How to complete this task
Write out every record in full, exactly as written, please.

Saved entries:
(** * A 3x3x3 cube: facelet grid, the twelve quarter turns, and the solver

    Shallow embedding of [src/rubix.py] (classes [RubiksCube] and
    [CubeSolver]) and the properties of its specification.

    The development has two models of the same source.

    - The _value model_ (top level): a [RubiksCube] is the content of its
      six 3x3 grids plus its move history; every method is a computation in
      a state-and-exception monad over that value.  A Python [IndexError]
      is the failing computation.
    - The _store model_ (module [Store]): rows (the inner Python lists) and
      cube objects live in a store and are named by references, so that
      [copy], aliasing and in-place mutation are explicit.  It is used for
      the frame property of the solver. *)

From Stdlib Require Import Ascii String.
From stdpp Require Import base option list sets strings.

Local Open Scope string_scope.
Local Open Scope list_scope.
Local Open Scope nat_scope.

(** ** Data model *)

(** [class Face(Enum)] *)
Inductive Face : Type := FRONT | BACK | LEFT | RIGHT | UP | DOWN.

#[global] Instance Face_eq_dec : EqDecision Face.
Proof. solve_decision. Defined.

(** [for face in Face]: the members in definition order. *)
Definition all_faces : list Face := [FRONT; BACK; LEFT; RIGHT; UP; DOWN].

(** A facelet colour is a one-character Python string. *)
Abbreviation color := ascii (only parsing).

(** A face is a list of rows, each row a list of colours. *)
Abbreviation grid := (list (list ascii)) (only parsing).

(** [self.faces]: a dict whose key set is exactly the six members of
    [Face] from construction on (no key is ever added or removed), hence a
    record indexed by [Face].  The values are grids in the value model and
    lists of row references in the store model. *)
Record FaceDict (A : Type) : Type := mkFaces {
  at_FRONT : A; at_BACK : A; at_LEFT : A;
  at_RIGHT : A; at_UP : A; at_DOWN : A }.
Arguments mkFaces {A} _ _ _ _ _ _.
Arguments at_FRONT {A} _.
Arguments at_BACK {A} _.
Arguments at_LEFT {A} _.
Arguments at_RIGHT {A} _.
Arguments at_UP {A} _.
Arguments at_DOWN {A} _.

Definition face_get {A : Type} (d : FaceDict A) (f : Face) : A :=
  match f with
  | FRONT => at_FRONT d | BACK => at_BACK d | LEFT => at_LEFT d
  | RIGHT => at_RIGHT d | UP => at_UP d | DOWN => at_DOWN d
  end.

Definition face_set {A : Type} (d : FaceDict A) (f : Face) (g : A) : FaceDict A :=
  match f with
  | FRONT => mkFaces g (at_BACK d) (at_LEFT d) (at_RIGHT d) (at_UP d) (at_DOWN d)
  | BACK => mkFaces (at_FRONT d) g (at_LEFT d) (at_RIGHT d) (at_UP d) (at_DOWN d)
  | LEFT => mkFaces (at_FRONT d) (at_BACK d) g (at_RIGHT d) (at_UP d) (at_DOWN d)
  | RIGHT => mkFaces (at_FRONT d) (at_BACK d) (at_LEFT d) g (at_UP d) (at_DOWN d)
  | UP => mkFaces (at_FRONT d) (at_BACK d) (at_LEFT d) (at_RIGHT d) g (at_DOWN d)
  | DOWN => mkFaces (at_FRONT d) (at_BACK d) (at_LEFT d) (at_RIGHT d) (at_UP d) g
  end.

(** [class RubiksCube]: attributes [faces] and [move_history]. *)
Record RubiksCube : Type := mkCube {
  faces : FaceDict grid;
  move_history : list string }.

(** ** The method monad: state [self], failure for a raised exception *)

Definition M (A : Type) : Type := RubiksCube → option (A * RubiksCube).

#[global] Instance M_ret : MRet M := λ A a s, Some (a, s).
#[global] Instance M_bind : MBind M := λ A B f m s,
  match m s with
  | Some (a, s') => f a s'
  | None => None
  end.

Definition raise {A : Type} : M A := λ _, None.
Definition get_self : M RubiksCube := λ s, Some (s, s).
Definition put_self (s : RubiksCube) : M unit := λ _, Some ((), s).

(** [x = o] where [o] is the result of a subscript that may raise. *)
Definition lift_option {A : Type} (o : option A) : M A :=
  match o with Some a => mret a | None => raise end.

(** [for x in xs: body(x)] *)
Fixpoint for_each {X : Type} (xs : list X) (body : X → M unit) : M unit :=
  match xs with
  | [] => mret ()
  | x :: xs' => body x ;; for_each xs' body
  end.

(** [enumerate(values)] *)
Definition enumerate {X : Type} (values : list X) : list (nat * X) :=
  zip (seq 0 (length values)) values.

Reply to the task
(** * A 3x3x3 cube: facelet grid, the twelve quarter turns, and the solver

    Shallow embedding of [src/rubix.py] (classes [RubiksCube] and
    [CubeSolver]) and the properties of its specification.

    The development has two models of the same source.

    - The _value model_ (top level): a [RubiksCube] is the content of its
      six 3x3 grids plus its move history; every method is a computation in
      a state-and-exception monad over that value.  A Python [IndexError]
      is the failing computation.
    - The _store model_ (module [Store]): rows (the inner Python lists) and
      cube objects live in a store and are named by references, so that
      [copy], aliasing and in-place mutation are explicit.  It is used for
      the frame property of the solver. *)

From Stdlib Require Import Ascii String.
From stdpp Require Import base option list sets strings.

Local Open Scope string_scope.
Local Open Scope list_scope.
Local Open Scope nat_scope.

(** ** Data model *)

(** [class Face(Enum)] *)
Inductive Face : Type := FRONT | BACK | LEFT | RIGHT | UP | DOWN.

#[global] Instance Face_eq_dec : EqDecision Face.
Proof. solve_decision. Defined.

(** [for face in Face]: the members in definition order. *)
Definition all_faces : list Face := [FRONT; BACK; LEFT; RIGHT; UP; DOWN].

(** A facelet colour is a one-character Python string. *)
Abbreviation color := ascii (only parsing).

(** A face is a list of rows, each row a list of colours. *)
Abbreviation grid := (list (list ascii)) (only parsing).

(** [self.faces]: a dict whose key set is exactly the six members of
    [Face] from construction on (no key is ever added or removed), hence a
    record indexed by [Face].  The values are grids in the value model and
    lists of row references in the store model. *)
Record FaceDict (A : Type) : Type := mkFaces {
  at_FRONT : A; at_BACK : A; at_LEFT : A;
  at_RIGHT : A; at_UP : A; at_DOWN : A }.
Arguments mkFaces {A} _ _ _ _ _ _.
Arguments at_FRONT {A} _.
Arguments at_BACK {A} _.
Arguments at_LEFT {A} _.
Arguments at_RIGHT {A} _.
Arguments at_UP {A} _.
Arguments at_DOWN {A} _.

Definition face_get {A : Type} (d : FaceDict A) (f : Face) : A :=
  match f with
  | FRONT => at_FRONT d | BACK => at_BACK d | LEFT => at_LEFT d
  | RIGHT => at_RIGHT d | UP => at_UP d | DOWN => at_DOWN d
  end.

Definition face_set {A : Type} (d : FaceDict A) (f : Face) (g : A) : FaceDict A :=
  match f with
  | FRONT => mkFaces g (at_BACK d) (at_LEFT d) (at_RIGHT d) (at_UP d) (at_DOWN d)
  | BACK => mkFaces (at_FRONT d) g (at_LEFT d) (at_RIGHT d) (at_UP d) (at_DOWN d)
  | LEFT => mkFaces (at_FRONT d) (at_BACK d) g (at_RIGHT d) (at_UP d) (at_DOWN d)
  | RIGHT => mkFaces (at_FRONT d) (at_BACK d) (at_LEFT d) g (at_UP d) (at_DOWN d)
  | UP => mkFaces (at_FRONT d) (at_BACK d) (at_LEFT d) (at_RIGHT d) g (at_DOWN d)
  | DOWN => mkFaces (at_FRONT d) (at_BACK d) (at_LEFT d) (at_RIGHT d) (at_UP d) g
  end.

(** [class RubiksCube]: attributes [faces] and [move_history]. *)
Record RubiksCube : Type := mkCube {
  faces : FaceDict grid;
  move_history : list string }.

(** ** The method monad: state [self], failure for a raised exception *)

Definition M (A : Type) : Type := RubiksCube → option (A * RubiksCube).

#[global] Instance M_ret : MRet M := λ A a s, Some (a, s).
#[global] Instance M_bind : MBind M := λ A B f m s,
  match m s with
  | Some (a, s') => f a s'
  | None => None
  end.

Definition raise {A : Type} : M A := λ _, None.
Definition get_self : M RubiksCube := λ s, Some (s, s).
Definition put_self (s : RubiksCube) : M unit := λ _, Some ((), s).

(** [x = o] where [o] is the result of a subscript that may raise. *)
Definition lift_option {A : Type} (o : option A) : M A :=
  match o with Some a => mret a | None => raise end.

(** [for x in xs: body(x)] *)
Fixpoint for_each {X : Type} (xs : list X) (body : X → M unit) : M unit :=
  match xs with
  | [] => mret ()
  | x :: xs' => body x ;; for_each xs' body
  end.

(** [enumerate(values)] *)
Definition enumerate {X : Type} (values : list X) : list (nat * X) :=
  zip (seq 0 (length values)) values.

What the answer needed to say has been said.